**WHAT IS NEEDED:** The records below hold a stretch from the line with "intros Ht. cbn [syscall_done]." through the line with "apply (myproc_val P);"; return exactly those lines, ends included, and nothing more.

**MATERIALS PROVIDED:**
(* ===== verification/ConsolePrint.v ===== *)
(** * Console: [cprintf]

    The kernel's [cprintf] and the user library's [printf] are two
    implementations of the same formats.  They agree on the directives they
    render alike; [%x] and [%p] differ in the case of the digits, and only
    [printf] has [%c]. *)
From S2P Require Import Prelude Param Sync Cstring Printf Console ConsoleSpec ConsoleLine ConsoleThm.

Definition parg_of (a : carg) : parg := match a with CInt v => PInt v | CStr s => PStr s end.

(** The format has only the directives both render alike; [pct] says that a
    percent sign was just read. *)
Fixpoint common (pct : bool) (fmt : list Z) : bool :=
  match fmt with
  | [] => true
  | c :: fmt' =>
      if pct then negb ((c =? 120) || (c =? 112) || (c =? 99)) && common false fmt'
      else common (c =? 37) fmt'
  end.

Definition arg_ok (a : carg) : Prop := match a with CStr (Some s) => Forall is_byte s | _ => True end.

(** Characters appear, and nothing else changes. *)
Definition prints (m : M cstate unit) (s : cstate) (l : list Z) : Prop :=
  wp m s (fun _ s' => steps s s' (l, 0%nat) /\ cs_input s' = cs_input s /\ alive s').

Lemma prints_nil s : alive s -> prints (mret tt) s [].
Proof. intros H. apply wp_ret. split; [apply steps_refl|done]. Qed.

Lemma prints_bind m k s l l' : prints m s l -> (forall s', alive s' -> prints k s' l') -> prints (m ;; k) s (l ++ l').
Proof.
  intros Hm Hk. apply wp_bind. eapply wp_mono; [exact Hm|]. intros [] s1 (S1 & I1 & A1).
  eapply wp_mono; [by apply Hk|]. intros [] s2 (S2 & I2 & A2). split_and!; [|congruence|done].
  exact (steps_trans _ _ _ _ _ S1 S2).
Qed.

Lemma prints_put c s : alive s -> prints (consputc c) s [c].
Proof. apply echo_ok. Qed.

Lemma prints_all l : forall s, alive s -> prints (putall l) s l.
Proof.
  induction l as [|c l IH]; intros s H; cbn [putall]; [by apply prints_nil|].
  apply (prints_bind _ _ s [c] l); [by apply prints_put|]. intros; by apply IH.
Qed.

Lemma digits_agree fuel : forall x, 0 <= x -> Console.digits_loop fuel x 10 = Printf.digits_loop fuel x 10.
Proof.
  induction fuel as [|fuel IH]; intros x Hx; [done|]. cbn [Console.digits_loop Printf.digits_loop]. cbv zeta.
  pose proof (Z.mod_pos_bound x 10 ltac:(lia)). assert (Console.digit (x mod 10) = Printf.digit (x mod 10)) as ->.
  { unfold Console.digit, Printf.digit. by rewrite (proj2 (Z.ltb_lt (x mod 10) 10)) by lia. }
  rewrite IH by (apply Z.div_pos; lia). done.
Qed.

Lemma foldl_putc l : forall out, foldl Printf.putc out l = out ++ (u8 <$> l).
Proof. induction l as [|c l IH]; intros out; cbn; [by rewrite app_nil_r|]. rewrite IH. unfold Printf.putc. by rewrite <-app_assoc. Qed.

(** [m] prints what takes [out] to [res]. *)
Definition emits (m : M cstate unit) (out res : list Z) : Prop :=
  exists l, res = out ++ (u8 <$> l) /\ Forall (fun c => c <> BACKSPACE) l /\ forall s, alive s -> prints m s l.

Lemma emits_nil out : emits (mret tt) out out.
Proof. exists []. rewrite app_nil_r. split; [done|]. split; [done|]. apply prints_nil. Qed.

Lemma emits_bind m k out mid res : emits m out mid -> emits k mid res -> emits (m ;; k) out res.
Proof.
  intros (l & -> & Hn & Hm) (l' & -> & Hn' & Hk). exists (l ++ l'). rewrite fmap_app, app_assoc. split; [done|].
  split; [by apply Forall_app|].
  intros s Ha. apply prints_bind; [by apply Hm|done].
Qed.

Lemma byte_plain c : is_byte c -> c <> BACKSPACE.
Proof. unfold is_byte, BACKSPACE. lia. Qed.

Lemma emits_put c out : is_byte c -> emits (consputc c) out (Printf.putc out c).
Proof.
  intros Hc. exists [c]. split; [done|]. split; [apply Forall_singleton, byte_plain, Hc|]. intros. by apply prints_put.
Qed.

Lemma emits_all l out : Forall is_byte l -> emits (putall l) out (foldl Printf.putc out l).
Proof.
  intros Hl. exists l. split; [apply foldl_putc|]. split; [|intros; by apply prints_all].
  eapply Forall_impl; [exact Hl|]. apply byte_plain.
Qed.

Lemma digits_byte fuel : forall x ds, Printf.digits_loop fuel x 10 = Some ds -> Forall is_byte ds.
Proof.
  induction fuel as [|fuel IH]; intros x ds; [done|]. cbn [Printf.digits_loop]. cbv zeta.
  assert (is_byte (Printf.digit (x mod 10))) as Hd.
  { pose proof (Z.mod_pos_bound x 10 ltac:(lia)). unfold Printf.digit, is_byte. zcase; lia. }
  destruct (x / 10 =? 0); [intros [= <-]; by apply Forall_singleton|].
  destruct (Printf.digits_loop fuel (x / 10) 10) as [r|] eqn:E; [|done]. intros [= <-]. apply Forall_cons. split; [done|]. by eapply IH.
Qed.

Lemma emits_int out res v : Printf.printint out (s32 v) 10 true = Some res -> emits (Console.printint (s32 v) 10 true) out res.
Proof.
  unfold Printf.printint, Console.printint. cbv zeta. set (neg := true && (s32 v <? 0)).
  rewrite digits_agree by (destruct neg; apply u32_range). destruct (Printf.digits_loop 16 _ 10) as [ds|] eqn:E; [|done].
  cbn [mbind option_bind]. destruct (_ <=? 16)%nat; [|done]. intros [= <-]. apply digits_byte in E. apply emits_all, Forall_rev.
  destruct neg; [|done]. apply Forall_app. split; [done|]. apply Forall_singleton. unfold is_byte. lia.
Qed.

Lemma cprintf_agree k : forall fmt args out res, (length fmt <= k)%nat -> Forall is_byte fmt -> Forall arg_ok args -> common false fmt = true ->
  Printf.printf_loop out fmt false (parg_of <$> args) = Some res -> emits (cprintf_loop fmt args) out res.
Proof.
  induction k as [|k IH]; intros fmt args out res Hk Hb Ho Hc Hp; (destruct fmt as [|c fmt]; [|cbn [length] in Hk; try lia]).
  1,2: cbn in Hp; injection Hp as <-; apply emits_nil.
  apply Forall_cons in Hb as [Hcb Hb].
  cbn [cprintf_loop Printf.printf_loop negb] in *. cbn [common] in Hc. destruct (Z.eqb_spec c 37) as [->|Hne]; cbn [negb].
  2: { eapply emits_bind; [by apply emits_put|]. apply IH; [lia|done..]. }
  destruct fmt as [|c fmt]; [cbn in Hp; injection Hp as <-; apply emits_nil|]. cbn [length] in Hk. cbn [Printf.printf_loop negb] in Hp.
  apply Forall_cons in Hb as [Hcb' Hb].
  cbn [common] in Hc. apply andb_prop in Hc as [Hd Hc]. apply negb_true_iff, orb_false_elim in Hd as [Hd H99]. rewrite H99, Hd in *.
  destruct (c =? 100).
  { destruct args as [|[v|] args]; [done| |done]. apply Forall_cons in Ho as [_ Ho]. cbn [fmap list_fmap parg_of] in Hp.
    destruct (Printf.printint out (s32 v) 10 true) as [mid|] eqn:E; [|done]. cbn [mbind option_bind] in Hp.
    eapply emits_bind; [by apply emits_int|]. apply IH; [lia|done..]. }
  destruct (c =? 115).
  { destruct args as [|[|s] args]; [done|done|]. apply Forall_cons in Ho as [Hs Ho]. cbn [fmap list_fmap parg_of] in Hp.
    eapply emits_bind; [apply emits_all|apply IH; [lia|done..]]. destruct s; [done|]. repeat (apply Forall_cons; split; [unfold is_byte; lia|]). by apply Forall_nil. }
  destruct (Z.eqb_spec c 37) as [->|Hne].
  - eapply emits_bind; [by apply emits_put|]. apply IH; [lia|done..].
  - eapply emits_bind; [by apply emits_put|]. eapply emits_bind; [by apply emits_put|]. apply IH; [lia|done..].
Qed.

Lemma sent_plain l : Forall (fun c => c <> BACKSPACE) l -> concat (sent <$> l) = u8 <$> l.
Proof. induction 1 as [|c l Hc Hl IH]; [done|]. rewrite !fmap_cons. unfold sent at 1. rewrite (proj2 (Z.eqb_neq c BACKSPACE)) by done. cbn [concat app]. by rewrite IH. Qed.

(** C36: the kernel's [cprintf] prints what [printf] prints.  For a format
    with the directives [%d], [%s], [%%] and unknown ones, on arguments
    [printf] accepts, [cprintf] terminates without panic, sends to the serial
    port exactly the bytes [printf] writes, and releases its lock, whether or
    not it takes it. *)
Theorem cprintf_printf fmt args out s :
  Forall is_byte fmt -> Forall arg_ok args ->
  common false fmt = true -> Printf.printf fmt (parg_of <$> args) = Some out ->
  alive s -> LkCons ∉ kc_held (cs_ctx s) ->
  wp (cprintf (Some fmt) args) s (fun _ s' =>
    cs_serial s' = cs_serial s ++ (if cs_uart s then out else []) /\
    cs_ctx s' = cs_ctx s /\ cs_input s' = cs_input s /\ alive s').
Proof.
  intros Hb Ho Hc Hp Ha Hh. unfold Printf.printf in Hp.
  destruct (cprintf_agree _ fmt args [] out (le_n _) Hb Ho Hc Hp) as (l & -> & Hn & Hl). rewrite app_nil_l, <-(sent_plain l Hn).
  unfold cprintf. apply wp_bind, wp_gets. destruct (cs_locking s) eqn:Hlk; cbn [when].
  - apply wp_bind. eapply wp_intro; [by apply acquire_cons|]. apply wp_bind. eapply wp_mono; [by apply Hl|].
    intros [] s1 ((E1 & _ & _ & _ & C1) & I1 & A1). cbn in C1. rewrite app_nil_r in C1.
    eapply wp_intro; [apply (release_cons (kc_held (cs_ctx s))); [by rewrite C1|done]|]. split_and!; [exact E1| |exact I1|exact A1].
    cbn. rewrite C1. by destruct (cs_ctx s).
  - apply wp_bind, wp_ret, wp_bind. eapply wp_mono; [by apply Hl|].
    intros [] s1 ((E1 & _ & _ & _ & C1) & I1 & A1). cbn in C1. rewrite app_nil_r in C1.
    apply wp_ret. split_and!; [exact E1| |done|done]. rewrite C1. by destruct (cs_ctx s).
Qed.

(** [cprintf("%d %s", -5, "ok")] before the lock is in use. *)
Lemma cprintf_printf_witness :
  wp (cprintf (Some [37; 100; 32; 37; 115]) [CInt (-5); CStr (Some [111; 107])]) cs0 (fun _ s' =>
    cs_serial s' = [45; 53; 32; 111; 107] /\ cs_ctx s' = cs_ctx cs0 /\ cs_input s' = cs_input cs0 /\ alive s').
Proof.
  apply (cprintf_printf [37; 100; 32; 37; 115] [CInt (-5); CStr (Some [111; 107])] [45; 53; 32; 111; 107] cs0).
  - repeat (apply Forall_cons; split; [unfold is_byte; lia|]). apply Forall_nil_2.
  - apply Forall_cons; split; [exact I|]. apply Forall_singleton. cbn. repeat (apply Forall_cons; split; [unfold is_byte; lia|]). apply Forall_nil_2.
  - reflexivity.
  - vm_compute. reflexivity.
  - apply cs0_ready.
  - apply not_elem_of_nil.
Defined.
* * *
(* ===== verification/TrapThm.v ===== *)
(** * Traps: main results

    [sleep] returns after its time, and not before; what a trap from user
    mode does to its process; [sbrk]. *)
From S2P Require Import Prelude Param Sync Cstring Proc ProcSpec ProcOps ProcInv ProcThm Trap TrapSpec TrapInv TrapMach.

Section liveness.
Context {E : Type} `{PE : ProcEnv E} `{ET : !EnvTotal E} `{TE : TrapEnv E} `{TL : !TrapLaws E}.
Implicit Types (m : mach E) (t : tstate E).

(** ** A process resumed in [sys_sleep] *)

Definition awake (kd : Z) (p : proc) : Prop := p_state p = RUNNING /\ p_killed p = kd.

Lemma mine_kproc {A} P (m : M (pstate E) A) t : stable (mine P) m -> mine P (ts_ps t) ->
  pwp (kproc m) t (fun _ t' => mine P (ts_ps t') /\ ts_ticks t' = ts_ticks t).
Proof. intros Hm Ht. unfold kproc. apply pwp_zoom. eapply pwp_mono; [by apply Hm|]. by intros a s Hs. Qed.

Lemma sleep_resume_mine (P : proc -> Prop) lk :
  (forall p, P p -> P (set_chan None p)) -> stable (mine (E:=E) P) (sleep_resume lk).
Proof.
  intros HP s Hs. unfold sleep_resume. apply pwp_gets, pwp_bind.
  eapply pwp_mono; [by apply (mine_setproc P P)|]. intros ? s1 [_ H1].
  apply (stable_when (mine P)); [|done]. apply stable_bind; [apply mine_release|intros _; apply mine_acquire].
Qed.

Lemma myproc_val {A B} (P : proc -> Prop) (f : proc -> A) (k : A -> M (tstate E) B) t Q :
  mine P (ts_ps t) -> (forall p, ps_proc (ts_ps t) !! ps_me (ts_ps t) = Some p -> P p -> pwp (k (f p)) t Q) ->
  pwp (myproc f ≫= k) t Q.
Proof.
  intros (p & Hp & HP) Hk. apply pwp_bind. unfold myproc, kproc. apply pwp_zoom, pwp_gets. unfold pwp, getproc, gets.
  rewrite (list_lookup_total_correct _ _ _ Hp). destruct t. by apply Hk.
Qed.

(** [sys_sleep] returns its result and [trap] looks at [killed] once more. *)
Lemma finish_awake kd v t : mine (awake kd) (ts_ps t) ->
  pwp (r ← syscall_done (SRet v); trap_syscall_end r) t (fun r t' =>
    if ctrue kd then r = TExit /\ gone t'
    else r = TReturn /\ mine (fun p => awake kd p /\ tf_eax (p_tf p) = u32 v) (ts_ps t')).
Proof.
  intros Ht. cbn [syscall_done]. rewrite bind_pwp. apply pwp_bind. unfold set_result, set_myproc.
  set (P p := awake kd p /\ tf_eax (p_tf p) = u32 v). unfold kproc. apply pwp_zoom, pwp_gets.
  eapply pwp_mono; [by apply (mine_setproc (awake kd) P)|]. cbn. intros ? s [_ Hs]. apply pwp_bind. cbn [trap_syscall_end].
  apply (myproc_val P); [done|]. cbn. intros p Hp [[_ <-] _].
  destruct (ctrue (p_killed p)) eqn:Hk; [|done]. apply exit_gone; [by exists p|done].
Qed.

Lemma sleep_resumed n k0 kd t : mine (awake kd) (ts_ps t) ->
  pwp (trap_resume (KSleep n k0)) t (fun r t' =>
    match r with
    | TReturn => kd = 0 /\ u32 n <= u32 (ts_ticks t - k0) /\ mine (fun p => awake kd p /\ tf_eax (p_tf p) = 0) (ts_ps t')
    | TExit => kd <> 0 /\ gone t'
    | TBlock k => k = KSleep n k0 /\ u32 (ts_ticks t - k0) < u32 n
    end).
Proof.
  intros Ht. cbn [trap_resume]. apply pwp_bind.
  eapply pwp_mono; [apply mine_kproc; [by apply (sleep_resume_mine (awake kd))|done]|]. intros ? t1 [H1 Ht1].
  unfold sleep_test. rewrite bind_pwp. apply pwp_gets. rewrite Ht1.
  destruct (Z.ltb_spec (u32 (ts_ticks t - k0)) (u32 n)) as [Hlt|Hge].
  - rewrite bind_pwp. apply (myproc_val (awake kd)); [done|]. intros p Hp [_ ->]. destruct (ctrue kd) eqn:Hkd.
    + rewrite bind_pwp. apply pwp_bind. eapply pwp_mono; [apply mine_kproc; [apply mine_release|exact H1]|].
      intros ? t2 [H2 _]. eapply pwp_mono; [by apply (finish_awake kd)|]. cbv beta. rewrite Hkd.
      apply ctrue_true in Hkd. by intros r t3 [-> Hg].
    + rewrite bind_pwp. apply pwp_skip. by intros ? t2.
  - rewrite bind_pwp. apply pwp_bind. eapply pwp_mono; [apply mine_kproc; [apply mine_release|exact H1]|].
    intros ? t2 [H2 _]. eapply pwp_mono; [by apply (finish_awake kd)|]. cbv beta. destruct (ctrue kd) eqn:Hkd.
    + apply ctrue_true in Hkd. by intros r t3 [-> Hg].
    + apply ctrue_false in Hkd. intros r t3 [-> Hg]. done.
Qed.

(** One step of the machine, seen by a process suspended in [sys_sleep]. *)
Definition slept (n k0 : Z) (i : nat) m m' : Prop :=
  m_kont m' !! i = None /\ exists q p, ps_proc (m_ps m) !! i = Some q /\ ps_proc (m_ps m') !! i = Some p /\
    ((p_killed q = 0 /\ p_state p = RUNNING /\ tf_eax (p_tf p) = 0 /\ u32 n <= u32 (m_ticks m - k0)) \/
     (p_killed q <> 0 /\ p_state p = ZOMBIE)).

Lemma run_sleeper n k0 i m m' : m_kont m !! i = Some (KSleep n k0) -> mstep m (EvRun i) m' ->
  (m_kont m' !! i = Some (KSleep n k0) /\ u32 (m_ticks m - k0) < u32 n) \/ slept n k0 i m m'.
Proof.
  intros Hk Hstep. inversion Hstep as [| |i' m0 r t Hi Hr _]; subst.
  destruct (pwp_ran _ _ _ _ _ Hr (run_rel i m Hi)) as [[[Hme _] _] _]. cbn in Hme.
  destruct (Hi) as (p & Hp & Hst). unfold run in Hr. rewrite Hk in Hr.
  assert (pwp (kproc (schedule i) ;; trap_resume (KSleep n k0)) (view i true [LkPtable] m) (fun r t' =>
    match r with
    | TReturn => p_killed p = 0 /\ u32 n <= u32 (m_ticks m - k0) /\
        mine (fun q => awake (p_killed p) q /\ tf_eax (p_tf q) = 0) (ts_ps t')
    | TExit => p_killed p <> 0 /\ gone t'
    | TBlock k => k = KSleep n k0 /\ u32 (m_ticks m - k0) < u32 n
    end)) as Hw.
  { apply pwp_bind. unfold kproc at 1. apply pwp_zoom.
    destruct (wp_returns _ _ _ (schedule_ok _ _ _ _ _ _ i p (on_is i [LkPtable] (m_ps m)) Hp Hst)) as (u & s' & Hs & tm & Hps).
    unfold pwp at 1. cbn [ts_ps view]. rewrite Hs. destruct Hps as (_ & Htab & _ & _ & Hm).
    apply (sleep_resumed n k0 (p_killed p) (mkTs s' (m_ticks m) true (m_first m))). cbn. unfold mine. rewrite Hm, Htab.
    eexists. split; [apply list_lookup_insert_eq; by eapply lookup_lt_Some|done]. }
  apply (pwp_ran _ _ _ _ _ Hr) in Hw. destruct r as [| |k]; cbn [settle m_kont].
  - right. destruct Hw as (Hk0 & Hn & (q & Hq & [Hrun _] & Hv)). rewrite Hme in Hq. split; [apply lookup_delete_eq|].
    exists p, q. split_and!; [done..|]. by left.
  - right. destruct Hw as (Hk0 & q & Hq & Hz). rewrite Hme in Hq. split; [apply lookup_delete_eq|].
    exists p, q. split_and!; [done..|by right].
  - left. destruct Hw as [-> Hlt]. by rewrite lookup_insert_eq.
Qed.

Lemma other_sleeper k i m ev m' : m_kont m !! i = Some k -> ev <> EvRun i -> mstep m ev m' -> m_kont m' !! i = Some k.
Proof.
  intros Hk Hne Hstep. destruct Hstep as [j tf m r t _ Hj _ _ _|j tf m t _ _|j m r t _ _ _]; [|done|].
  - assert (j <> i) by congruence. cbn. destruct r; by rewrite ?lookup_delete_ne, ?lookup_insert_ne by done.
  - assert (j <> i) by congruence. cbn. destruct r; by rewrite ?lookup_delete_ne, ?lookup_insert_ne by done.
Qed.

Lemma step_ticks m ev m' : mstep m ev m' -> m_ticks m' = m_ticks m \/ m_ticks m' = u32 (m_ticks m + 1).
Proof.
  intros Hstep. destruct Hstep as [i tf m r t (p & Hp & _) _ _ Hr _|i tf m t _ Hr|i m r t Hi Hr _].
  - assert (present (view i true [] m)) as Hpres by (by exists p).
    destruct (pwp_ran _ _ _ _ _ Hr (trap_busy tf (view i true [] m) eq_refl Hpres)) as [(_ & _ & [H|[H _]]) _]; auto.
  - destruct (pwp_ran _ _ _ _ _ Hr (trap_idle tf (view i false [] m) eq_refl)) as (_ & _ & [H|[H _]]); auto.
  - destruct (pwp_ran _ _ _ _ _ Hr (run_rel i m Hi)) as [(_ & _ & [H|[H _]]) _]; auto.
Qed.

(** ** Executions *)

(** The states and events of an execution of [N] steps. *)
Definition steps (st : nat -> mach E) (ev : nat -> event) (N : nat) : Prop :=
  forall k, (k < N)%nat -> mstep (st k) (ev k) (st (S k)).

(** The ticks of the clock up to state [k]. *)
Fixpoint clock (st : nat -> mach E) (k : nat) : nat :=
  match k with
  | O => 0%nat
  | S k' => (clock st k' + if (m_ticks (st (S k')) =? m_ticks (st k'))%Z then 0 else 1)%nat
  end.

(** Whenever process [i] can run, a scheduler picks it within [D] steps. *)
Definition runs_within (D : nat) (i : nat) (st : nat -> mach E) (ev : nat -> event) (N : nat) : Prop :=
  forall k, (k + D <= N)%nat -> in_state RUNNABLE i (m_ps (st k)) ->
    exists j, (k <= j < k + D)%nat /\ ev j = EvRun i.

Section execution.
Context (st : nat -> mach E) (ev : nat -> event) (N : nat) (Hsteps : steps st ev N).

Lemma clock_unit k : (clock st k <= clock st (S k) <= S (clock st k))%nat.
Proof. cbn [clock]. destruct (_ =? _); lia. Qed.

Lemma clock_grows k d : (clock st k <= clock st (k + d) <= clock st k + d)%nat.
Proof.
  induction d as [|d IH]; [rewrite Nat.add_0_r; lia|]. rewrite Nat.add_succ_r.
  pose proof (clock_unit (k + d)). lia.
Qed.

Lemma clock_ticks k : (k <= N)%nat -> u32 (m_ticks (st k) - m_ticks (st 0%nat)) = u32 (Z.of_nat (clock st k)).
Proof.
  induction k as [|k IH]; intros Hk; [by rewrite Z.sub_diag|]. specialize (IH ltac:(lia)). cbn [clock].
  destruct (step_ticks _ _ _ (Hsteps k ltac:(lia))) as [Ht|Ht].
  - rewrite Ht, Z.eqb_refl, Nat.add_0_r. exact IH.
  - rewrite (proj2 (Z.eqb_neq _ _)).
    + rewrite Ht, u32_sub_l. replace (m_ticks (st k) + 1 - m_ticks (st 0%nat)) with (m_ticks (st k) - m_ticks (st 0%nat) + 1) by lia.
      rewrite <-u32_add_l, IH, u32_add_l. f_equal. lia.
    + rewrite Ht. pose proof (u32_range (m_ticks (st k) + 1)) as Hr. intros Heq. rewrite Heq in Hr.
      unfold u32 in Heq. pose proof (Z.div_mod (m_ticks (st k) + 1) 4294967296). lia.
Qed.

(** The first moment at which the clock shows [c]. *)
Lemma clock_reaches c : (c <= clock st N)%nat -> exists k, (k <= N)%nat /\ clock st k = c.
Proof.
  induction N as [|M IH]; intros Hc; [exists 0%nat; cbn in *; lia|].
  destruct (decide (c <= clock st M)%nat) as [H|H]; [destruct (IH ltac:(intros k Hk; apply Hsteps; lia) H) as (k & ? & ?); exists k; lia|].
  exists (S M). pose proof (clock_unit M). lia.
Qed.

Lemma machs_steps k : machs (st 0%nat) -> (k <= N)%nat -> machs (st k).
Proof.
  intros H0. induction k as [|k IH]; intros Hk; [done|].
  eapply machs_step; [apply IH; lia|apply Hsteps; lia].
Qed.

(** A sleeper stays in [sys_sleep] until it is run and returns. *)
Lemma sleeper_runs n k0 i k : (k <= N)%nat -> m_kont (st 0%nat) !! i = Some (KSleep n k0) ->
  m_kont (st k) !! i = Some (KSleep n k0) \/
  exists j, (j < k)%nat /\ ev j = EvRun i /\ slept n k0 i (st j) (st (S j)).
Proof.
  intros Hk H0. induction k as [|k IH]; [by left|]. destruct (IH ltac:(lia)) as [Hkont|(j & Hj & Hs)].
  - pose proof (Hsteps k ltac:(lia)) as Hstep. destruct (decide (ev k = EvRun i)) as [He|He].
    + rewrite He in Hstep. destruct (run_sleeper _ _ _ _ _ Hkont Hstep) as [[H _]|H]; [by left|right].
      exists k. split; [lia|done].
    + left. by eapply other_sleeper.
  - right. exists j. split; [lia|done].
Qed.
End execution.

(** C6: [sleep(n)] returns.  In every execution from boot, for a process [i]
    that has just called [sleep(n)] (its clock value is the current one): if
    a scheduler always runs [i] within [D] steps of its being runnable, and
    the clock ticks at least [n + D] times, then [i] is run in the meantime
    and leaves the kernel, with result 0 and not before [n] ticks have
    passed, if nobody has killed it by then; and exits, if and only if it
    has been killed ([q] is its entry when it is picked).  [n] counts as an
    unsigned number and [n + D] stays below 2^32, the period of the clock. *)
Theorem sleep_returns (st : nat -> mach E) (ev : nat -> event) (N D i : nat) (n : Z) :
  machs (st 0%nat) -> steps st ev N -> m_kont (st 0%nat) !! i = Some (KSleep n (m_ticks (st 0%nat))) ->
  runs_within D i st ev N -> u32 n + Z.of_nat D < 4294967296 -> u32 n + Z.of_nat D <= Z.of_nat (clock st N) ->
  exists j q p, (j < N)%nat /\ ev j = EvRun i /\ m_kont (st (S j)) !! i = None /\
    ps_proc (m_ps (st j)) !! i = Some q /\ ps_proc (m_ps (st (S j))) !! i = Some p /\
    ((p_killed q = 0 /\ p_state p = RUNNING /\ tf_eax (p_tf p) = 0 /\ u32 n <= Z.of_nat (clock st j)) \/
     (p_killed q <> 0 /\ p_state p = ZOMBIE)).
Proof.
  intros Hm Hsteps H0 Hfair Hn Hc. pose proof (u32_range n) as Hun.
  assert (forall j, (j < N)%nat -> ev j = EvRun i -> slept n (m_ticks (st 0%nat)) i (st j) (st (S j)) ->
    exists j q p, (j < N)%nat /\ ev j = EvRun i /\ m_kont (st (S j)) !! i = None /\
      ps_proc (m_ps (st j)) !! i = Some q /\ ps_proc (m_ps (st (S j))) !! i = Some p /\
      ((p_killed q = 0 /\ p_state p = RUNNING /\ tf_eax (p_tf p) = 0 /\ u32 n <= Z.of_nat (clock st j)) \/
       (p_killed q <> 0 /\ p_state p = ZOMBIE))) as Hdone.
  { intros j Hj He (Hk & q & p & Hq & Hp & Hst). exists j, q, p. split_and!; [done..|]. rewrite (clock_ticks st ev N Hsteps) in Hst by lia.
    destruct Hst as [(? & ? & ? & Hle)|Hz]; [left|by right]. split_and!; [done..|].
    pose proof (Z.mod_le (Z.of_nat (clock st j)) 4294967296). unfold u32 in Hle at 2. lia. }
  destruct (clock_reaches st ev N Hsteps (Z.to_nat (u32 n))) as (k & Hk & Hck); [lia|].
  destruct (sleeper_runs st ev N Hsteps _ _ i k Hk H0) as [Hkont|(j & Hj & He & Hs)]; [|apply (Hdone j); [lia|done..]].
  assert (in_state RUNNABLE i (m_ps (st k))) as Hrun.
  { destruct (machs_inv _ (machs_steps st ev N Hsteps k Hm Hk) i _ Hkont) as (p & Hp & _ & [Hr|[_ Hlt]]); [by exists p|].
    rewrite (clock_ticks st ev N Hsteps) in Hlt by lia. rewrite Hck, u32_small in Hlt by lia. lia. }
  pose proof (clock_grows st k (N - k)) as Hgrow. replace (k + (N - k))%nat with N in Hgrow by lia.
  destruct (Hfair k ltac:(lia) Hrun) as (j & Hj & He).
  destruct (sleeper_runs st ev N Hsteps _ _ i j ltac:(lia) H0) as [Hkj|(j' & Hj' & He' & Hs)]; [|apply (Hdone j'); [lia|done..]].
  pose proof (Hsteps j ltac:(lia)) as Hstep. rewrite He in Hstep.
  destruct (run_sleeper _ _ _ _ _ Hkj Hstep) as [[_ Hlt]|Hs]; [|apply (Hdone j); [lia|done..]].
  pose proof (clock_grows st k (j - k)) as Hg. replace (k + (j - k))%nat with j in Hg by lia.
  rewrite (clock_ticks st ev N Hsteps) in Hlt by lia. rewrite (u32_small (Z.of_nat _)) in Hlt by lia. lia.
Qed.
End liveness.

**EXERCISE ANSWER:**
  intros Ht. cbn [syscall_done]. rewrite bind_pwp. apply pwp_bind. unfold set_result, set_myproc.
  set (P p := awake kd p /\ tf_eax (p_tf p) = u32 v). unfold kproc. apply pwp_zoom, pwp_gets.
  eapply pwp_mono; [by apply (mine_setproc (awake kd) P)|]. cbn. intros ? s [_ Hs]. apply pwp_bind. cbn [trap_syscall_end].
  apply (myproc_val P); [done|]. cbn. intros p Hp [[_ <-] _].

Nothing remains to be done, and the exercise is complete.